Students dropping out of classes is an issue that bothers the government. Some, in search of a job and the others as they find studies difficult. However, the state now seems to have proposed a solution to addressing both the issues.

The department of Primary and Secondary Education will soon give students an option to swap one of their core subjects with a vocational training course.

If a student in a conventional school finds a core subject tough and has been consistently showing poor performance over the years, he or she can drop the subject and opt for a vocational training course. At present, in 150 schools across the state where the National Skills Qualifications Framework (NSQF) training is being offered on a pilot basis, students are being given a choice to opt out of third language and take up this training.

This time, however, the state is going one step further and giving students an option to drop out of core subjects.

Shalini Rajaneesh, principal secretary, department of primary and secondary education, said, “This option will be given to students from higher primary onward up to PU. While the ground work will be completed this year, students will be provided this option starting next year onwards.”

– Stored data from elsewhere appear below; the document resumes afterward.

Section generic.
Context {T : Type} {F : Foldable T}.

(** A timestamp the fold can order. *)
Definition dated (x : T) : Prop := is_rfc3339 (foldTimestamp x) = true.

(** Older in time, then lower in precedence. *)
Definition older : T -> T -> bool :=
  lex_less (fun a b => str_ltb (foldTimestamp a) (foldTimestamp b))
    (fun a b => (foldPrecedence (foldStatus a) <? foldPrecedence (foldStatus b))%Z).
#[export] Instance older_WeakOrder : WeakOrder older.
Proof.
  apply lex_WeakOrder; [apply (key_WeakOrder str_ltb foldTimestamp)|].
  apply (key_WeakOrder Z.ltb (fun a => foldPrecedence (foldStatus a))).
Qed.

Lemma newer_than_older x y : dated x -> dated y -> newer_than x y = negb (older x y).
Proof.
  unfold dated, newer_than, older, lex_less, orderableTimestamps. intros -> ->. simpl.
  destruct (str_ltb (foldTimestamp y) (foldTimestamp x)) eqn:E1.
  { by rewrite (str_ltb_asym _ _ E1). }
  destruct (str_ltb (foldTimestamp x) (foldTimestamp y)) eqn:E2.
  { destruct (String.eqb_spec (foldTimestamp x) (foldTimestamp y)) as [E|]; [|done].
    rewrite E, str_ltb_irrefl in E2. done. }
  rewrite (str_ltb_total _ _ E1 E2), String.eqb_refl. simpl.
  destruct (Z.ltb_spec (foldPrecedence (foldStatus y)) (foldPrecedence (foldStatus x))),
    (Z.ltb_spec (foldPrecedence (foldStatus x)) (foldPrecedence (foldStatus y))),
    (Z.eqb_spec (foldPrecedence (foldStatus x)) (foldPrecedence (foldStatus y))); lia || done.
Qed.

Lemma newest_max l x : Forall dated l -> pick newer_than l = Some x -> forall y, y ∈ l -> newer_than x y = true.
Proof. apply (pick_max newer_than older dated newer_than_older). Qed.

Lemma newer_than_strict x y : dated x -> dated y -> str_ltb (foldTimestamp y) (foldTimestamp x) = true ->
  newer_than x y = true /\ newer_than y x = false.
Proof.
  unfold dated, newer_than, orderableTimestamps. intros -> -> H. simpl. rewrite H. split; [done|].
  rewrite (str_ltb_asym _ _ H). destruct (String.eqb_spec (foldTimestamp y) (foldTimestamp x)) as [E|]; [|done].
  rewrite E, str_ltb_irrefl in H. done.
Qed.

(** ** The record that counts, without positions *)

Definition suppressing (x : T) : bool := IsSuppressingStatus (foldStatus x).
Abbreviation suppressing_in g := (filter (fun x => suppressing x = true) g).
Definition effective (g : list T) : option T :=
  match suppressing_in g with [] => pick newer_than g | m => pick newer_than m end.

Lemma foldIndex_effective g : g !! foldIndex g = effective g.
Proof.
  unfold foldIndex, effective, latestIndex. pose proof (marked_values suppressing g) as Hv.
  change (fun (_ : nat) (x : T) => IsSuppressingStatus (foldStatus x)) with (fun (_ : nat) => suppressing).
  destruct (marked (fun _ => suppressing) g) as [|m0 m] eqn:E.
  { simpl in Hv. rewrite <- Hv. apply last_max_pick. }
  rewrite <- Hv. pose proof (best_marked_pick newer_than (m0 :: m)) as Hb.
  destruct (best_marked newer_than (m0 :: m)) as [i|]; [|done]. destruct Hb as (x & Hx & Hp). simpl.
  rewrite <- E in Hx. apply marked_elem in Hx as [Hx _]. rewrite Hx. symmetry. exact Hp.
Qed.

Lemma effective_rule1 g : suppressing_in g <> [] -> effective g = pick newer_than (suppressing_in g).
Proof. unfold effective. by destruct (suppressing_in g). Qed.
Lemma effective_rule2 g : suppressing_in g = [] -> effective g = pick newer_than g.
Proof. unfold effective. by intros ->. Qed.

She said this option will be made available for students in both government and private schools. “We have an assessment through National Achievement Survey and State Achievement Survey, through which we identify students not doing well in traditional subjects. At least one of these weak subjects can be opted out of.”

The National Institute of Open Schooling is offering registration facility to the state. Out of the 103 courses that NIOS offers, the department will choose five correspondence courses.

These will be offered on a correspondence basis and practical classes will be conducted. These are 10-month courses. The curriculum is offered in Kannada as well.

Students who are mentally challenged will be given apprenticeship, instead of training. “For instance, someone with mental retardation or autism can take up jobs mostly monotonous and do well at it,” she said.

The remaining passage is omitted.